Once you reach the line that holds "cbn [mbind option_bind]. split." in the listing below, output it and every line after it through the line that holds "- case_decide; cbn;", word for word.

-- Records supplied follows --

(* ===== verification/Bucket.v ===== *)
(** * Coverage and period reports

    [crates/stats/src/bucket.rs]: what the archive can speak for, and the walk
    that computes one block of figures per covered period. *)

From S2P Require Import Prelude Calendar Window Metric.
From S2P Require Address.

#[local] Open Scope Z_scope.

Record Coverage : Type := mkCoverage { earliest : option Z; latest : option Z }.
Definition since (e : Z) : Coverage := mkCoverage (Some e) None.
Definition between (e l : Z) : Coverage := mkCoverage (Some e) (Some l).
Definition from_earliest (e : option Z) : Coverage := mkCoverage e None.
Definition from_extent (e l : option Z) : Coverage := mkCoverage e l.

(** Overlap, not containment. *)
Definition covers (c : Coverage) (w : Window) : bool :=
  is_some_and (λ e, bool_decide (e < w_until w)) (earliest c)
  && is_none_or (λ l, bool_decide (w_from w ≤ l)) (latest c).

Section bucket.
Context {cal : Calendar}.

(** The loop over months, each pushed when the grammar can spell it. *)
Fixpoint months_from (fuel : nat) (y m last_y last_m : Z) : list Address.Bucket :=
  match fuel with
  | O => []
  | S fuel =>
      if decide (y < last_y ∨ y = last_y ∧ m ≤ last_m) then
        let bucket := year ← Address.year_new y; month ← Address.month_new m; Some (Address.BMonth year month) in
        let '(y', m') := if decide (m = 12) then (y + 1, 1) else (y, m + 1) in
        match bucket with
        | Some bucket => bucket :: months_from fuel y' m' last_y last_m
        | None => months_from fuel y' m' last_y last_m
        end
      else []
  end.

(** One more than the months between, the loop's bound. *)
Definition months_fuel (y m last_y last_m : Z) : nat := Z.to_nat (12 * (last_y - y) + (last_m - m) + 1).

Definition partitions (c : Coverage) (resolution : Address.Resolution) (now : Z) : list Address.Bucket :=
  match earliest c with
  | Some e =>
      if decide (e ≤ now) then
        let until := match latest c with Some l => Z.min l now | None => now end in
        match from_timestamp e, from_timestamp until with
        | Some first, Some last =>
            match resolution with
            | Address.Monthly =>
                Address.BYear <$> omap Address.year_new (seqZ (year first) (year last - year first + 1))
            | Address.Daily | Address.Weekly =>
                months_from (months_fuel (year first) (month first) (year last) (month last))
                  (year first) (month first) (year last) (month last)
            end
        | _, _ => []
        end
      else []
  | None => []
  end.

(** [walk]: the figures of the periods the archive can speak for; the same
    rows with no value for the rest. *)
Definition walk_bucket (period : Period) (coverage : Coverage)
    (block : string → Window → option Window → list Metric) (entry : string * Window) : list Metric :=
  let '(key, bucket) := entry in
  let previous := preceding bucket period ≫= λ p, if covers coverage p then Some p else None in
  if covers coverage bucket then block key bucket previous
  else missing <$> block key (mkWindow (w_from bucket) (w_from bucket)) None.
Definition walk (window : Window) (period : Period) (coverage : Coverage)
    (block : string → Window → option Window → list Metric) : list Metric :=
  buckets window period ≫= walk_bucket period coverage block.
End bucket.

Lemma covers_spec e l w : covers (between e l) w = true ↔ e < w_until w ∧ w_from w ≤ l.
Proof. unfold covers; cbn. by rewrite andb_true_iff, !bool_decide_eq_true. Qed.

(** ** The partitions a run has to compute *)

(** Months counted from year 0. *)
Definition month_index (y m : Z) : Z := 12 * y + m.
Definition bucket_index (b : Address.Bucket) : Z :=
  match b with Address.BMonth y m => month_index y m | Address.BYear y => month_index y 1 end.

Lemma ym_le_index y m y' m' :
  1 ≤ m ≤ 12 → 1 ≤ m' ≤ 12 → ym_le (y, m) (y', m') ↔ month_index y m ≤ month_index y' m'.
Proof. unfold ym_le, month_index. cbn. lia. Qed.

Lemma months_from_spec fuel y m ly lm :
  1 ≤ m ≤ 12 → 1 ≤ lm ≤ 12 → month_index ly lm - month_index y m < Z.of_nat fuel →
  (∀ b, b ∈ months_from fuel y m ly lm ↔
    ∃ y' m', b = Address.BMonth y' m' ∧ Address.bucket_ok b ∧
      month_index y m ≤ month_index y' m' ≤ month_index ly lm) ∧
  StronglySorted (λ a b, bucket_index a < bucket_index b) (months_from fuel y m ly lm).
Proof.
  revert y m. induction fuel as [|fuel IH]; intros y m Hm Hlm Hf; cbn [months_from].
  { split; [|constructor]. intros b. rewrite elem_of_nil. split; [done|].
    intros (y' & m' & _ & _ & ?). lia. }
  case_decide as Hle.
  2: { split; [|constructor]. intros b. rewrite elem_of_nil. split; [done|].
    intros (y' & m' & _ & _ & ?). unfold month_index in *. lia. }
  set (next := if decide (m = 12) then (y + 1, 1) else (y, m + 1)).
  assert (1 ≤ next.2 ≤ 12 ∧ month_index next.1 next.2 = month_index y m + 1) as [Hn1 Hn2]
    by (unfold next, month_index; case_decide; cbn; lia).
  destruct (IH next.1 next.2 Hn1 Hlm ltac:(lia)) as [He Hs]. rewrite Hn2 in He. clear IH.
  rewrite (surjective_pairing next).
  assert (Hsplit : ∀ b, (∃ y' m', b = Address.BMonth y' m' ∧ Address.bucket_ok b ∧
      month_index y m ≤ month_index y' m' ≤ month_index ly lm) ↔
    (b = Address.BMonth y m ∧ Address.year_ok y) ∨ b ∈ months_from fuel next.1 next.2 ly lm).
  { intros b. rewrite He. split.
    - intros (y' & m' & -> & [Hy' Hm'] & Hr). destruct (decide (month_index y' m' = month_index y m)) as [E|E].
      + left. unfold Address.month_ok, month_index in *. assert (y' = y) as -> by lia.
        by assert (m' = m) as -> by lia.
      + right. exists y', m'. split_and!; [done|done|lia|lia].
    - intros [[-> Hy]|(y' & m' & -> & Hok & Hr)].
      + exists y, m. split_and!; [done|done|lia|unfold month_index; lia].
      + exists y', m'. split_and!; [done|done|lia|lia]. }
  destruct (decide (Address.year_ok y)) as [Hy|Hy].
  - rewrite (proj2 (Address.year_new_Some y y)) by done. rewrite (proj2 (Address.month_new_Some m m)) by done.
    cbn [mbind option_bind]. split.
    + intros b. rewrite Hsplit, elem_of_cons. naive_solver.
    + constructor; [done|]. apply Forall_forall. intros b (y' & m' & -> & _ & Hr)%He. cbn. lia.
  - destruct (Address.year_new y) eqn:E; [apply Address.year_new_Some in E; naive_solver|].
    cbn [mbind option_bind]. split; [|done]. intros b. rewrite Hsplit. naive_solver.
Qed.

Section partitions.
Context {cal : Calendar} {laws : CalendarLaws}.

Lemma first_of_spec y m :
  0 ≤ y ≤ 10000 → 1 ≤ m ≤ 12 →
  ∀ t, in_calendar t = true → (Address.first_of y m ≤ t ↔ month_index y m ≤ month_index (year t) (month t)).
Proof.
  intros Hy Hm t Ht. unfold Address.first_of. destruct (with_ymd_digits y m Hy Hm) as [s Hs]. rewrite Hs.
  destruct (with_ymd_first _ _ _ Hs) as (_ & _ & Hle). cbn. rewrite Hle by done.
  apply ym_le_index; [done|by apply month_range].
Qed.

(** When a bucket overlaps [e, u], by months. *)
Lemma bucket_window_covered b e u :
  Address.bucket_ok b → in_calendar e = true → in_calendar u = true →
  covers (between e u) (Address.bucket_window b) = true ↔
    match b with
    | Address.BMonth y m => month_index (year e) (month e) ≤ month_index y m ≤ month_index (year u) (month u)
    | Address.BYear y => year e ≤ y ≤ year u
    end.
Proof.
  intros Hb He Hu. rewrite covers_spec. pose proof (month_range e He). pose proof (month_range u Hu).
  unfold Address.bucket_ok, Address.month_ok, Address.year_ok in Hb. destruct b as [y m|y]; cbn.
  - case_decide; cbn; rewrite first_of_spec by (done || lia); rewrite Z.lt_nge, first_of_spec by (done || lia);
      unfold month_index; lia.
  - rewrite first_of_spec by (done || lia). rewrite Z.lt_nge, first_of_spec by (done || lia).
    unfold month_index; lia.
Qed.

Lemma seqZ_sorted a n : StronglySorted Z.lt (seqZ a n).
Proof.
  unfold seqZ. generalize 0%nat. induction (Z.to_nat n) as [|k IH]; intros i; cbn; constructor; [apply IH|].
  apply Forall_forall. intros x (j & -> & Hj)%list_elem_of_fmap. apply elem_of_seq in Hj. lia.
Qed.

Lemma omap_year_sorted l :
  StronglySorted Z.lt l →
  StronglySorted (λ a b, bucket_index a < bucket_index b) (Address.BYear <$> omap Address.year_new l).
Proof.
  induction 1 as [|y l Hs IH Hy]; cbn; [constructor|].
  destruct (Address.year_new y) as [z|] eqn:E; [|done]. apply Address.year_new_Some in E as [-> Hok].
  cbn. constructor; [done|]. apply Forall_forall. intros b (z & -> & Hz)%list_elem_of_fmap.
  apply list_elem_of_omap in Hz as (x & Hx & [-> _]%Address.year_new_Some).
  rewrite Forall_forall in Hy. specialize (Hy x Hx). unfold bucket_index, month_index. lia.
Qed.

(** The months and the years of [e, u]. *)
Lemma months_of_spec e u
    (l := months_from (months_fuel (year e) (month e) (year u) (month u)) (year e) (month e) (year u) (month u)) :
  in_calendar e = true → in_calendar u = true →
  (∀ b, b ∈ l ↔ Address.bucket_ok b ∧ Address.fits b Address.Daily = true ∧
    covers (between e u) (Address.bucket_window b) = true) ∧
  StronglySorted (λ a b, bucket_index a < bucket_index b) l.
Proof.
  intros He Hu. pose proof (month_range e He). pose proof (month_range u Hu).
  destruct (months_from_spec (months_fuel (year e) (month e) (year u) (month u))
    (year e) (month e) (year u) (month u)) as [M1 M2]; [done|done|unfold months_fuel, month_index; lia|].
  split; [|done]. intros b. subst l. rewrite M1. split.
  - intros (y & m & -> & Hok & Hr). split_and!; [done|done|]. by apply bucket_window_covered.
  - intros (Hok & Hf & Hcov). destruct b as [y m|y]; [|done]. apply bucket_window_covered in Hcov; [|done..].
    by exists y, m.
Qed.
Lemma years_of_spec e u (l := Address.BYear <$> omap Address.year_new (seqZ (year e) (year u - year e + 1))) :
  in_calendar e = true → in_calendar u = true →
  (∀ b, b ∈ l ↔ Address.bucket_ok b ∧ Address.fits b Address.Monthly = true ∧
    covers (between e u) (Address.bucket_window b) = true) ∧
  StronglySorted (λ a b, bucket_index a < bucket_index b) l.
Proof.
  intros He Hu. split; [|apply omap_year_sorted, seqZ_sorted]. intros b. subst l. rewrite list_elem_of_fmap. split.
  - intros (y & -> & Hy). apply list_elem_of_omap in Hy as (x & Hx%elem_of_seqZ & [-> Hok]%Address.year_new_Some).
    split_and!; [done|done|]. apply bucket_window_covered; [done..|lia].
  - intros (Hok & Hf & Hcov). destruct b as [y m|y]; [done|].
    apply bucket_window_covered in Hcov; [|done..]. exists y. split; [done|].
    apply list_elem_of_omap. exists y. split; [apply elem_of_seqZ; lia|by apply Address.year_new_Some].
Qed.

(** Whatever the coverage, a partition has the resolution's shape, and none
    comes twice. *)
Lemma partitions_shape c resolution now :
  (∀ b, b ∈ partitions c resolution now → Address.bucket_ok b ∧ Address.fits b resolution = true) ∧
  StronglySorted (λ a b, bucket_index a < bucket_index b) (partitions c resolution now).
Proof.
  assert (∀ b : Address.Bucket, b ∈ [] → Address.bucket_ok b ∧ Address.fits b resolution = true) as Hnil
    by (by intros b ?%elem_of_nil).
  unfold partitions. destruct (earliest c) as [e|]; [|by split; [|constructor]].
  case_decide; [|by split; [|constructor]].
  destruct (from_timestamp e) as [x|] eqn:He; [|by split; [|constructor]]. apply from_timestamp_Some in He as [He ->].
  set (u := match latest c with Some l => Z.min l now | None => now end).
  destruct (from_timestamp u) as [x|] eqn:Hu; [|by split; [|constructor]]. apply from_timestamp_Some in Hu as [Hu ->].
  destruct (months_of_spec e u He Hu) as [M1 M2]. destruct (years_of_spec e u He Hu) as [Y1 Y2].
  destruct resolution; (split; [|done]); intros b Hb; [apply M1 in Hb|apply M1 in Hb|apply Y1 in Hb];
    destruct Hb as (Hok & Hf & _); (split; [done|]); by destruct b.
Qed.

(** a publication run computes exactly the buckets of the grammar that
    have the resolution's shape and overlap what the archive holds up to
    [now], oldest first and each once. *)
Theorem partitions_spec (c : Coverage) (resolution : Address.Resolution) (now e : Z)
    (u := match latest c with Some l => Z.min l now | None => now end) :
  earliest c = Some e → e ≤ now → in_calendar e = true → in_calendar u = true →
  (∀ b, b ∈ partitions c resolution now ↔
    Address.bucket_ok b ∧ Address.fits b resolution = true ∧
    covers (between e u) (Address.bucket_window b) = true) ∧
  StronglySorted (λ a b, bucket_index a < bucket_index b) (partitions c resolution now).
Proof.
  intros Hc Hn He Hu. unfold partitions. rewrite Hc, decide_True by done. fold u.
  unfold from_timestamp. rewrite He, Hu.
  destruct resolution; [apply (months_of_spec e u)|apply (months_of_spec e u)|apply (years_of_spec e u)]; done.
Qed.
End partitions.

#[local] Existing Instances Gregorian.gregorian Gregorian.gregorian_laws.

Definition extent : Coverage := between 1764547200 1769904000.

-- Records supplied concluded --

Response area:
    cbn [mbind option_bind]. split.
    + intros b. rewrite Hsplit, elem_of_cons. naive_solver.
    + constructor; [done|]. apply Forall_forall. intros b (y' & m' & -> & _ & Hr)%He. cbn. lia.
  - destruct (Address.year_new y) eqn:E; [apply Address.year_new_Some in E; naive_solver|].
    cbn [mbind option_bind]. split; [|done]. intros b. rewrite Hsplit. naive_solver.
Qed.

Section partitions.
Context {cal : Calendar} {laws : CalendarLaws}.

Lemma first_of_spec y m :
  0 ≤ y ≤ 10000 → 1 ≤ m ≤ 12 →
  ∀ t, in_calendar t = true → (Address.first_of y m ≤ t ↔ month_index y m ≤ month_index (year t) (month t)).
Proof.
  intros Hy Hm t Ht. unfold Address.first_of. destruct (with_ymd_digits y m Hy Hm) as [s Hs]. rewrite Hs.
  destruct (with_ymd_first _ _ _ Hs) as (_ & _ & Hle). cbn. rewrite Hle by done.
  apply ym_le_index; [done|by apply month_range].
Qed.

(** When a bucket overlaps [e, u], by months. *)
Lemma bucket_window_covered b e u :
  Address.bucket_ok b → in_calendar e = true → in_calendar u = true →
  covers (between e u) (Address.bucket_window b) = true ↔
    match b with
    | Address.BMonth y m => month_index (year e) (month e) ≤ month_index y m ≤ month_index (year u) (month u)
    | Address.BYear y => year e ≤ y ≤ year u
    end.
Proof.
  intros Hb He Hu. rewrite covers_spec. pose proof (month_range e He). pose proof (month_range u Hu).
  unfold Address.bucket_ok, Address.month_ok, Address.year_ok in Hb. destruct b as [y m|y]; cbn.
  - case_decide; cbn; rewrite first_of_spec by (done || lia); rewrite Z.lt_nge, first_of_spec by (done || lia);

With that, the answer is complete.